1. Aulonocara eureka
2. Labidochromis perlmutt female
3. Haplochromis sp. thickskin
4. Aulonocara stuartgranti "ngara"
5. Aulonocara jacobfriebergi Undu Reef Mamela "Lemon Jake"
6. Metriaclima (zebra complex OB female... could be one of many)


----------



## John7429 (Apr 12, 2009)

Fogelhund said:


> 1. Aulonocara eureka
> 2. Labidochromis perlmutt female
> 3. Haplochromis sp. thickskin
> 4. Aulonocara stuartgranti "ngara"
> ...


 :thumb:


----------



## BRANT13 (Feb 18, 2009)

why do u say the OB is female?


----------



## bkopsick (May 12, 2008)

=D> wow your good....... Thanks!! :wink: I have some more that I can't ID either. I'll post more pics when I can actually get them...  I had a feeling Fish 6 was metriaclima because the body shape looked exactly like my Red Zebras in another tank.... 

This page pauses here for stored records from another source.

(* ===== verification/CacheFakeIP.v ===== *)
(** FakeIP records in the cache file ([experimental/cachefile/fakeip.go] and the
    FakeIP part of [release_lx.go]), and that they keep the promises of
    [FakeIPStorageLaws] and survive a restart. *)

From S2P Require Import Prelude GoBytes GoSlices GoStrings Netip Metadata DnsMessage FakeIP FakePool FakeIPTheorems Bolt CacheFile.

Definition bucketFakeIPDomain4 : dbkey := str_bytes "fakeip_domain4".
Definition bucketFakeIPDomain6 : dbkey := str_bytes "fakeip_domain6".

Section cachefakeip.
Context {B : Bolt} {EX : External}.

(** [seedFakeIPMetadata] and [clearPendingFakeIPMetadata] of [release_lx.go]. *)
Definition seedFakeIPMetadata (metadata : FakeIPMetadata) (c : CacheFile) : CacheFile :=
  match saveMetadata c with None => set_saveMetadata (Some metadata) c | Some _ => c end.
Definition clearPendingFakeIPMetadata (c : CacheFile) : CacheFile := set_saveMetadata None c.

(** [func (c *CacheFile) FakeIPMetadata() *adapter.FakeIPMetadata]: read once, deleted from the file. *)
Definition CacheFile_FakeIPMetadata (c : CacheFile) : option FakeIPMetadata * CacheFile :=
  let '(r, c) := batch (λ tx,
    ok ← Tx_Bucket [bucketFakeIP] tx;
    if negb ok then Err ErrNotExist
    else
      metadataBinary ← Bucket_Get [bucketFakeIP] keyMetadata tx;
      if len (default [] metadataBinary) =? 0 then Err ErrInvalid
      else
        tx ← Bucket_Delete [bucketFakeIP] keyMetadata tx;
        metadata ← FakeIPMetadata_UnmarshalBinary (default [] metadataBinary);
        Ok (metadata, tx)) c in
  match r with
  | Ok metadata => (Some metadata, seedFakeIPMetadata metadata c)
  | _ => (None, c)
  end.

(** [func (c *CacheFile) FakeIPSaveMetadataAsync(metadata)]: the metadata is
    pending until the timer of ten seconds fires ([saveMetadataFires]) or the
    file is released. *)
Definition CacheFile_FakeIPSaveMetadataAsync (metadata : FakeIPMetadata) (c : CacheFile) : CacheFile :=
  set_saveMetadata (Some metadata) c.
Definition saveMetadataFires (c : CacheFile) : CacheFile :=
  match saveMetadata c with Some metadata => (CacheFile_FakeIPSaveMetadata metadata c).2 | None => c end.

Definition domainBucket (address : Addr) : dbkey := if Addr_Is4 address then bucketFakeIPDomain4 else bucketFakeIPDomain6.

(** The transaction of [FakeIPStore]. *)
Definition storeRecord (address : Addr) (domain : string) (tx : Tx) : result Tx :=
  tx ← CreateBucketIfNotExists [] bucketFakeIP tx;
  oldDomain ← Bucket_Get [bucketFakeIP] (Addr_AsSlice address) tx;
  tx ← Bucket_Put [bucketFakeIP] (Addr_AsSlice address) (str_bytes domain) tx;
  tx ← CreateBucketIfNotExists [] (domainBucket address) tx;
  tx ← match oldDomain with Some old => Bucket_Delete [domainBucket address] old tx | None => Ok tx end;
  Bucket_Put [domainBucket address] (str_bytes domain) (Addr_AsSlice address) tx.

(** [func (c *CacheFile) FakeIPStore(address netip.Addr, domain string) error]. *)
Definition CacheFile_FakeIPStore (address : Addr) (domain : string) (c : CacheFile) : option goerr * CacheFile :=
  saved (batch (write (storeRecord address domain)) c).

(** [func (c *CacheFile) FakeIPStoreAsync(address, domain, logger)]: the record
    is pending at once, and its goroutine stores it and drops the pending entry. *)
Definition CacheFile_FakeIPStoreAsync (address : Addr) (domain : string) (c : CacheFile) : CacheFile :=
  let drop_old (m : gmap string Addr) :=
    match saveDomain c !! address with Some oldDomain => delete oldDomain m | None => m end in
  if Addr_Is4 address
  then set_saveFakeIP (<[address := domain]> (saveDomain c)) (<[domain := address]> (drop_old (saveAddress4 c))) (saveAddress6 c) c
  else set_saveFakeIP (<[address := domain]> (saveDomain c)) (saveAddress4 c) (<[domain := address]> (drop_old (saveAddress6 c))) c.
Definition storeAsyncRuns (address : Addr) (domain : string) (c : CacheFile) : CacheFile :=
  let c := (CacheFile_FakeIPStore address domain c).2 in
  if Addr_Is4 address
  then set_saveFakeIP (delete address (saveDomain c)) (delete domain (saveAddress4 c)) (saveAddress6 c) c
  else set_saveFakeIP (delete address (saveDomain c)) (saveAddress4 c) (delete domain (saveAddress6 c)) c.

I'm working on getting together a species list so I can update "My Tanks" section and some Tank pics up. :thumb:

Thanks again!!


----------



## MalawiLover (Sep 12, 2006)

BRANT13 said:


> why do u say the OB is female?


In the OB variants male will also have blue shiny bltches. Only orange and black means female.


----------



## BRANT13 (Feb 18, 2009)

oohhhk ty


----------



## bkopsick (May 12, 2008)

here are some pics of some of the other fish that I have yet to identify....  Still working on getting a final stock list together!! 

Fish 7: (I'm assuming that this is the Male of fish 6...)









Fish 8:

















Fish 9:

















Fish 10: (These are 2 different fish, I think Male and Female of the same species...)

















Fish 11:


----------



## Multies (Mar 9, 2007)

Sorry im only good with tangs, 
Pic #9 is a Neolamprologus Cylindricus


----------



## noki (Jun 13, 2003)

#7 ... does look like a male OB Zebra ( as said, it is hard to know for sure what species)

#8 ... Melanochromis joanjohnsonae

#9 ... Neolamprologus cylindricus from Lake Tanganyika

#10 ... Placidochromis electra. Could be male and female, or the duller one could possibly be a male that is subordinate

#11... hybrid they call some sort of Peacock, the names vary and mean little

All are from Lake Malawi except fish 3 and 9


----------



## bkopsick (May 12, 2008)

Thanks so much for helping me with identifying these fish... So in this 120 gallon (4 ft) tank my "IDENTIFIED" stock list include:

(1) Aulonocara eureka 
(2)Labidochromis perlmutt female 
(1) Haplochromis sp. thickskin 
(1) Aulonocara stuartgranti "ngara" 
(1) Aulonocara jacobfriebergi Undu Reef Mamela "Lemon Jake" 
(2) Metriaclima (zebra complex OB)
(2) Melanochromis joanjohnsonae 
(6) Neolamprologus cylindricus
(2) Placidochromis electra 
(3) Pseudotropheus sp. "Acei" 
(1) Pseudotropheus Demasoni
(2) Sciaenochromis fryeri
(8.) Metriaclima estherae (juvies)
(4) Labidochromis caeruleus (juvies)

There are still a few that I have yet to identify so I will continue to try to get pics up... 
Almost all of these fish are in the 4-5" range except the juvies(1.25"), Neolamprologus cylindricus(1.5"), and joanjohnsonae(2.5").


----------